THE DATA -
.....
(** The loop, given iterations enough for the pages left, runs as the
    specification says. *)
Lemma crawl_pages_spec url max_pages : forall remaining page_num results w,
  max_pages - 1 - page_num <= Z.of_nat remaining ->
  exists out w' evs k,
    crawl_pages self url max_pages page_num results remaining w = (out, w') /\
    spec_paginate self url max_pages page_num results w (gathered out) w' /\
    same_store w w' /\ trace w' = trace w ++ evs /\
    next_requests evs = page_requests url page_num k /\
    Z.of_nat k <= Z.max 0 (max_pages - 1 - page_num) /\
    pages_gathered self results evs (gathered out).
Proof.
  assert (Hstop : forall page_num results w,
            max_pages - 1 <= page_num ->
            exists out w' evs k,
              (Ok (results, ExitBound), w) = (out, w') /\
              spec_paginate self url max_pages page_num results w (gathered out) w' /\
              same_store w w' /\ trace w' = trace w ++ evs /\
              next_requests evs = page_requests url page_num k /\
              Z.of_nat k <= Z.max 0 (max_pages - 1 - page_num) /\
              pages_gathered self results evs (gathered out)).
  { intros page_num results w Hge.
    exists (Ok (results, ExitBound)), w, [], 0%nat. rewrite app_nil_r.
    split; [reflexivity|]. split; [by constructor|]. split; [done|].
    split; [reflexivity|]. split; [reflexivity|]. split; [lia|].
    exists []. split; [constructor|]. simpl. by rewrite app_nil_r. }
  induction remaining as [|remaining IH]; intros page_num results w Hrem.
  { apply Hstop. lia. }
  destruct (Z.lt_ge_cases page_num (max_pages - 1)) as [Hlt|Hge].
  2:{ rewrite crawl_pages_done by lia. by apply Hstop. }
  rewrite crawl_pages_unfold by exact Hlt. cbv zeta.
  assert (Hask : trace (asked_next url page_num w)
                 = trace w ++ [EvNextPage url (page_num + 1)]) by reflexivity.
  assert (Hsame0 : same_store w (asked_next url page_num w)) by done.
  destruct (truthy_opt (build_next_page_url self url (page_num + 1))) eqn:Hnext.
  2:{ exists (Ok (results, ExitNoNext)), (asked_next url page_num w),
        [EvNextPage url (page_num + 1)], 1%nat.
      split; [reflexivity|]. split; [by apply paginate_no_next|]. split; [done|].
      split; [exact Hask|]. split; [reflexivity|]. split; [lia|].
      exists []. split; [constructor|]. simpl. by rewrite app_nil_r. }
  destruct (truthy_opt_Some _ Hnext) as (address & Haddress & Htruthy).
  rewrite Haddress. cbn [from_option id].
  destruct (fetch_page_events address 3 (asked_next url page_num w))
    as (r & w2 & evs & Hrun & Hsame & Htrace & Hreq & Hpages).
  rewrite Hrun.
  assert (Hsame1 : same_store w w2) by (by apply (same_store_trans _ _ _ Hsame0)).
  assert (Htrace1 : trace w2 = trace w ++ EvNextPage url (page_num + 1) :: evs)
    by (rewrite Htrace, Hask, <- app_assoc; reflexivity).
  assert (Hreq1 : next_requests (EvNextPage url (page_num + 1) :: evs)
                  = page_requests url page_num 1)
    by (change (EvNextPage url (page_num + 1) :: evs)
          with ([EvNextPage url (page_num + 1)] ++ evs);
        rewrite next_requests_app, Hreq; reflexivity).
  assert (Hpages1 : pages_of self (EvNextPage url (page_num + 1) :: evs)
                    = pages_of self evs) by reflexivity.
  destruct r as [soup|].
  2:{ exists (Ok (results, ExitFetchFailed)), w2, (EvNextPage url (page_num + 1) :: evs),
        1%nat.
      split; [reflexivity|]. split; [by eapply paginate_fetch_failed|].
      split; [exact Hsame1|]. split; [exact Htrace1|]. split; [exact Hreq1|].
      split; [lia|]. exists []. unfold extractions. rewrite Hpages1, Hpages.
      split; [constructor|]. simpl. by rewrite app_nil_r. }
  destruct (extract_search_results self soup) as [[|item items]|e] eqn:Hextract.
  - exists (Ok (results, ExitEmptyPage)), w2, (EvNextPage url (page_num + 1) :: evs), 1%nat.
    split; [reflexivity|]. split; [by eapply paginate_empty_page|].
    split; [exact Hsame1|]. split; [exact Htrace1|]. split; [exact Hreq1|].
    split; [lia|]. exists [[]]. unfold extractions. rewrite Hpages1, Hpages.
    split; [by repeat constructor|]. simpl. by rewrite app_nil_r.
  - cbn [truthy].
    destruct (IH (page_num + 1) (results ++ item :: items) (paused w2) ltac:(lia))
      as (out & w' & evs' & k & Hrun' & Hspec & Hsame' & Htrace' & Hreq' & Hk & Hgath).
    exists out, w', (EvNextPage url (page_num + 1) :: evs ++ EvSleep 1 :: evs'), (S k).
    split; [exact Hrun'|].
    split; [by eapply paginate_next_page|].
    split; [apply (same_store_trans _ w2); [exact Hsame1|];
            apply (same_store_trans _ (paused w2)); [done|exact Hsame']|].
    split; [rewrite Htrace'; unfold paused; simpl; rewrite Htrace1, <- !app_assoc;
            reflexivity|].
    assert (Hall : pages_of self (EvNextPage url (page_num + 1) :: evs ++ EvSleep 1 :: evs')
                   = soup :: pages_of self evs').
    { change (EvNextPage url (page_num + 1) :: evs ++ EvSleep 1 :: evs')
        with ([EvNextPage url (page_num + 1)] ++ evs ++ [EvSleep 1] ++ evs').
      rewrite !pages_of_app, Hpages. reflexivity. }
    split.
    { change (EvNextPage url (page_num + 1) :: evs ++ EvSleep 1 :: evs')
        with ([EvNextPage url (page_num + 1)] ++ evs ++ [EvSleep 1] ++ evs').
      rewrite !next_requests_app, Hreq, Hreq'. reflexivity. }
    split; [lia|].
    unfold pages_gathered, extractions in *. rewrite Hall.
    destruct (gathered out) as [res|e].
    + destruct Hgath as (per_page & Hper & ->). exists ((item :: items) :: per_page).
      split; [by constructor|]. simpl. by rewrite <- app_assoc.
    + destruct Hgath as (soup' & Hlast & Hraise). exists soup'.
      split; [|exact Hraise]. rewrite last_cons, Hlast. reflexivity.
  - exists (Raise e), w2, (EvNextPage url (page_num + 1) :: evs), 1%nat.
    split; [reflexivity|]. split; [by eapply paginate_extract_raises|].
    split; [exact Hsame1|]. split; [exact Htrace1|]. split; [exact Hreq1|].
    split; [lia|]. exists soup. rewrite Hpages1, Hpages. by split.
Qed.
Definition _get_article_details (w : api) (page_key : string) : option Candidate.t :=
  match summary w page_key, paragraphs w page_key with
  | Some summary_data, Some paragraphs =>
      let content_text :=
        PyStr.join " "
          (List.filter PyStr.truthy (map PyStr.strip (take 3 paragraphs))) in
      Some (Candidate.mk
              (default "" (title summary_data))
              (default "" (page summary_data))
              (default "" (extract summary_data))
              (PyStr.take 2000 content_text)
              "wikipedia" None 80 [])
  | _, _ => None
  end.

(** The loop skips a page without [key] and a page whose details could not
    be had; the outer [except] answers [[]] for a search that failed. *)
Definition search_articles (w : api) (topic : string) (limit : nat) : list Candidate.t :=
  match search w topic limit with
  | None => []
  | Some pages =>
      omap (fun page => match page with
                        | Some page_key => _get_article_details w page_key
                        | None => None
                        end)
           (take 5 pages)
  end.

End WikipediaService.




(** A Hacker News API with sixty top stories, numbered from 1: those with
    an even number are about quantum computing, the others about Rust;
    story 4 is deleted. *)
Definition sample_hn : HackerNewsService.api :=
  HackerNewsService.mk_api
    (Some (seq 1 60))
    (fun story_id =>
       Some (HackerNewsService.mk_item
               (Some "story") (Nat.eqb story_id 4)
               (Some (if Nat.even story_id then "Quantum supremacy" else "Rust 2.0"))
               None (Some "A post.") (Some 1700000000)
               (Some (Z.of_nat story_id * 30)))).

(** A Wikipedia API whose search finds three pages: one whose requests
    succeed, one whose summary cannot be had, and one without a key. *)
Definition sample_wiki : WikipediaService.api :=
  WikipediaService.mk_api
    (fun _ _ => Some [Some "Quantum_computing"; Some "Qubit"; None])
    (fun page_key =>
       if String.eqb page_key "Quantum_computing"
       then Some (WikipediaService.mk_summary
                    (Some "Quantum computing")
                    (Some "https://en.wikipedia.org/wiki/Quantum_computing")
                    (Some "A quantum computer computes."))
       else None)
    (fun _ => Some ["  A quantum computer exploits superposition. "; " "; "It computes."]).

(** * Properties *)

(** ** The embedding on sample inputs *)

Example ex_split : PyStr.split "  hello   brave new  world " = ["hello"; "brave"; "new"; "world"].
Proof. reflexivity. Qed.

Example ex_re_split : PyStr.re_split_terminators "One. Two!? Three." = ["One"; " Two"; " Three"; ""].
Proof. reflexivity. Qed.

Example ex_strip : PyStr.strip "  a b  " = "a b".
Proof. reflexivity. Qed.

Example ex_keywords :
  ContentProcessor.extract_keywords "The quantum cat; the QUANTUM dog, with quantum cats and dogs and dogs" 10
  = ["quantum"; "dogs"; "cats"].
Proof. vm_compute. reflexivity. Qed.

Example ex_summary :
  ContentProcessor.generate_summary "One.  Two! Three? Four." 3 = "One. Two. Three.".
Proof. vm_compute. reflexivity. Qed.

(** ** The record store *)

Section LogTable.
Import ResearchService.



Lemma find_fresh (n : nat) (l : WorkflowLog.t) (rows : list WorkflowLog.t) :
  WorkflowLog.id l = n ->
  Forall (fun x => (WorkflowLog.id x < n)%nat) rows ->
  List.find (fun x => Nat.eqb (WorkflowLog.id x) n) (rows ++ [l]) = Some l.
Proof.
  intros Hl Hrows. induction Hrows as [|x rows Hx _ IH]; simpl.
  - by rewrite Hl, Nat.eqb_refl.
  - destruct (Nat.eqb_spec (WorkflowLog.id x) n); [lia | done].
Qed.
(* ===== verification/Prelude.v ===== *)
(** * LogMemcached: a verification development

    LogMemcached is a fork of memcached 1.4 in which the values live in one
    circular log instead of slabs: a store appends a record, a maintainer
    thread reclaims the oldest chunk, and a backup replays the primary's log.
    This library is a shallow embedding of its C sources (under src/) and the
    theorems that make them correct.

    ** The program and where its parts are modelled

    - Prelude.v: widths of C integers ([u8] .. [i64]), bytes and strings, the
      state-and-fault monad [M] with its weakest precondition [wp], loops
      ([loop], [iterate]) and their rules.  Mem.v: byte-addressed memory.
      Util.v: util.c and the printf and strtol behaviour the program uses.
      Hash.v: jenkins_hash.c, murmur3_hash.c and hash.c.
    - Item.v: the layout of a record of the log ([item_data] and the ITEM_
      macros of memcached.h) and its metadata.  State.v: the state of the
      server ([cache]): log, log positions, metadata slots, hash table,
      settings and counters, with an accessor per field.
    - Memlog.v and Clean.v: memlog.c, the allocating and the reclaiming side.
    - Assoc.v, AssocFacts.v: assoc.c; the table refines a finite map, also
      while it is being expanded step by step.
    - Items.v: items.c and the item functions of thread.c; ItemFacts.v the
      invariant [cache_ok] of log, metadata, free list and table; ItemSpec.v,
      ItemClaims.v its specifications.
    - Store.v, StoreFacts.v, StoreClaims.v: do_store_item, do_add_delta and
      realtime of memcached.c.
    - Replication.v: do_store_replication of memcached.c, the replay of a log.
    - Bip.v: bipbuffer.c.  Pool.v: cache.c (the pool of suffix buffers).
      Prefix.v: the per-prefix statistics of stats.c.
    - Conn.v, ConnOps.v: struct conn, its output lists and its life
      (memcached.c, memcached.h, protocol_binary.h).  The state of connection
      code is a [world]: one connection, the [cache], the prefix table, the
      suffix pool and an environment [env] that lists what malloc, read,
      sendmsg, accept and the event library will answer and records what was
      sent.
    - Ascii.v, Binary.v: the commands of the two protocols.  Stats.v: the stats
      replies.  Net.v: try_read_*, transmit and drive_machine; one definition
      per state ([step_*]), [drive_body] is one turn.
    - IoFacts.v: proof rules for connection code.  IovFacts.v, Tokens.v,
      GetFacts.v, StatsFacts.v, TxFacts.v, RxFacts.v, NetFacts.v: theorems.
    - Thread.v: thread.c and the idle-connection thread of memcached.c.  The
      state is a [system]: the workers with their queues and pipes, the items
      of the queues in memory, and the [world].  ThreadFacts.v: the hand-over
      of connections; PauseFacts.v: pausing as a step relation, item locks.
    - Logger.v, LoggerFacts.v, LoggerClaims.v, LogEntry.v: logger.c; the
      threads' ring buffers are those of Bip.v.
    - Crawler.v, CrawlerFacts.v: crawler.c.
    - Settings.v, Options.v, OptionsFacts.v: the command line of [main] with
      getopt, getsubopt and the checks that follow.  Sockets.v,
      SocketsFacts.v: listening sockets and the clock.  Startup.v,
      StartupFacts.v: [main] up to its event loop, with the start of the
      replication (Rdma.v) as its last step.
    - Rdma.v, RdmaFacts.v: backup_rdma.c; the calls of the verbs library are
      recorded, its answers are inputs.  Sasl.v: sasl_defs.c.

    ** Conventions

    A C function is a definition of the same name in the monad; a pure one is a
    Rocq function.  Unsigned arithmetic is written with its wrap-around.  A
    pointer into the log is its offset from the base; other pointers of
    connection code are a region and an offset ([ptr]).  Assertions are those
    of the debug build: a failing one is the fault [AssertFailed]; reading a
    null pointer or freed memory, dividing by zero, leaving a buffer (such as
    snum[10] of memory_allocate), locking a held mutex and exiting are faults
    too, so a theorem that an operation returns [Ok] says that none of them
    happens.  Locks otherwise only delimit
    atomic steps: every operation is executed by one thread at a time, and the
    maintainer threads are steps of their own ([maintenance_turn],
    [do_memlog_clean]).

    Loops run [loop FUEL body]: at most [2 ^ 64] turns, more than any counter of
    the program can count, evaluated lazily.  Theorems on what an operation
    computes are total: they prove that the result is reached ([loop_rule]
    needs a variant below the bound), and a loop that does not end is proved to
    be one ([loop_diverges]); [loop_outcome] covers every way a loop can end.  Invariants of whole runs ([main_establishes],
    [options_checked], [reads_inside], [large_record_stalls]) speak of every
    run that gets as far as they say, with a run that does as witness.  The
    mutual recursion of add_iov and add_msghdr is unfolded three levels, that
    of out_of_memory and add_bin_header two; the theorems on them show that
    this is enough.

    ** What the theorems show

    - Storage: every storage command stores, refuses and replies as its
      contract says and releases the item it replaces
      ([do_store_item_correct]), a stored value is what get
      returns ([set_get_roundtrip]); allocation, linking, lookup and unlinking
      preserve [cache_ok] on every branch (ItemClaims.v); an item is
      allocated exactly when the log has room for it
      ([do_item_alloc_correct]); the allocator hands out blocks inside the log
      that overlap no live record ([memory_allocate_safe]) and reclaiming removes exactly the items of the
      freed chunk ([memlog_clean_correct]).
    - Tables and containers: refinement of assoc.c to a finite map, of
      bipbuffer.c to a queue, disjointness of pool objects, the prefix counters.
    - Protocols: the tokenizer is the splitting into words, get replies byte
      for byte with the items asked for, stats with its lines, the binary
      errors with a header that decodes to the opcode and opaque of the
      request, the status and the connection's cas.
    - Network: the bytes queued are the bytes sent, once and in order, for any
      behaviour of the socket ([transmit_correct], [reply_delivered],
      [add_iov_correct], [build_udp_headers_correct]); the input is consumed in
      order and exactly ([try_read_network_correct], [read_value_correct],
      [swallow_exact]).
    - Replication: the exchange of addresses pairs the backup with the primary
      ([exchange_pairs]), every read stays inside the log ([reads_inside]); a
      replay applies the complete records in order, up to the first incomplete
      or cycle record ([replication_boundary]).
    - Authentication: a password without NUL and newline is accepted exactly
      when the user's first entry holds it ([checkpass_correct]).
    - Threads: connections reach the workers in turn, each once and in order,
      through queues that refine one FIFO per worker ([handover_refines]); when
      [pause_threads] returns every worker is parked ([pause_safe]); an item's
      lock covers its bucket ([lock_covers_bucket]).
    - Logger: a turn of its thread gives every watcher, in order, the entries
      it asked for, except those for which its buffer had no room
      ([logger_turn_tells]); what is logged is what is parsed
      ([logger_log_correct]); watchers register within bounds
      ([add_watcher_correct]).
    - Crawler: a crawl whose allocations succeed ends, with the connection it
      borrowed given back ([crawl_completes]).
    - Start-up: the settings the options leave have passed exactly the checks
      of the source ([options_checked]), exactly the interfaces listed are opened
      ([server_sockets_asks]), and the server that reaches its event loop has
      the invariants the theorems above assume ([main_establishes]: the steps
      of the main thread; the workers, whose sockets are open by then, take
      none meanwhile).
    - Defects, as theorems: [oversized_request_hangs], [pause_deadlock],
      [crawl_twice_hangs], [replay_before_completion], [large_record_stalls],
      [slabs_never_start], [item_alloc_flag_128],
      [safe_strtoul_truncates], [prefixes_conflated], [server_stats_deadlock],
      [spaces_overread], [replayed_item_keeps_reference], [index_wraps],
      [newline_accepted], [stale_accepted].

    Each theorem's comment states the side conditions it needs: most often
    that no allocation fails, that reference counts stay below 65535 (the
    field is 16 bits wide and wraps), or that the detailed
    statistics and the LRU log are off.

    ** Not modelled

    The verbs library, the SASL library (class [sasl_lib] in Binary.v), libevent
    and pthreads, signals, the pid file, daemonize and privileges; the tools,
    the test programs and the benchmark build of the replication.  The text
    commands of the logger and the crawler take their results as parameters
    (class [background] in Ascii.v); the operations themselves are those of
    Logger.v and Crawler.v.  What sockets, the
    resolver and the clocks answer are inputs; so are process times, the pid
    and peer addresses in the statistics ([stat_inputs]).  Threads sleep for
    no time.  Diagnostics on stderr and DTrace probes have no effect in the
    model.  The size of a connection's buffers and the byte count of a message
    (msgbytes) are not wrapped at 31 bits.

    ** Plan

    Further steps: the text update commands end to end (line, value, store,
    reply), the replay of a log against the primary's table, the binary get. *)
From Stdlib Require Import ZArith Lia.
From stdpp Require Import prelude gmap list strings.

#[global] Open Scope Z_scope.

(** ** Scope, hint databases *)
Declare Scope c_scope.
Delimit Scope c_scope with c.
Create HintDb mc.
Create Rewrite HintDb mc_wrap.

(** ** Machine integers

    A C integer of width [w] is a [Z]; every conversion the source performs is
    one of the functions below. *)
Definition u8 (x : Z) : Z := x mod 2 ^ 8.
Definition u16 (x : Z) : Z := x mod 2 ^ 16.
Definition u32 (x : Z) : Z := x mod 2 ^ 32.
Definition u64 (x : Z) : Z := x mod 2 ^ 64.
Definition i32 (x : Z) : Z := (x + 2 ^ 31) mod 2 ^ 32 - 2 ^ 31.
Definition i64 (x : Z) : Z := (x + 2 ^ 63) mod 2 ^ 64 - 2 ^ 63.

Definition INT_MAX : Z := 2 ^ 31 - 1.

Lemma u8_range x : 0 ≤ u8 x < 2 ^ 8.
Proof. apply Z.mod_pos_bound; lia. Qed.
Lemma u16_range x : 0 ≤ u16 x < 2 ^ 16.
Proof. apply Z.mod_pos_bound; lia. Qed.
Lemma u32_range x : 0 ≤ u32 x < 2 ^ 32.
Proof. apply Z.mod_pos_bound; lia. Qed.
Lemma u64_range x : 0 ≤ u64 x < 2 ^ 64.
Proof. apply Z.mod_pos_bound; lia. Qed.
Lemma i32_range x : - 2 ^ 31 ≤ i32 x < 2 ^ 31.
Proof. unfold i32. pose proof (Z.mod_pos_bound (x + 2 ^ 31) (2 ^ 32)). lia. Qed.
Lemma i64_range x : - 2 ^ 63 ≤ i64 x < 2 ^ 63.
Proof. unfold i64. pose proof (Z.mod_pos_bound (x + 2 ^ 63) (2 ^ 64)). lia. Qed.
.....
WORK INSTRUCTIONS -
Among the records above, extract exactly the lines from the line with "snum[10] of memory_allocate), locking" to the line with "the program can", both lines included, and leave out the rest.

YOUR SOLUTION -
    snum[10] of memory_allocate), locking a held mutex and exiting are faults
    too, so a theorem that an operation returns [Ok] says that none of them
    happens.  Locks otherwise only delimit
    atomic steps: every operation is executed by one thread at a time, and the
    maintainer threads are steps of their own ([maintenance_turn],
    [do_memlog_clean]).

    Loops run [loop FUEL body]: at most [2 ^ 64] turns, more than any counter of
    the program can count, evaluated lazily.  Theorems on what an operation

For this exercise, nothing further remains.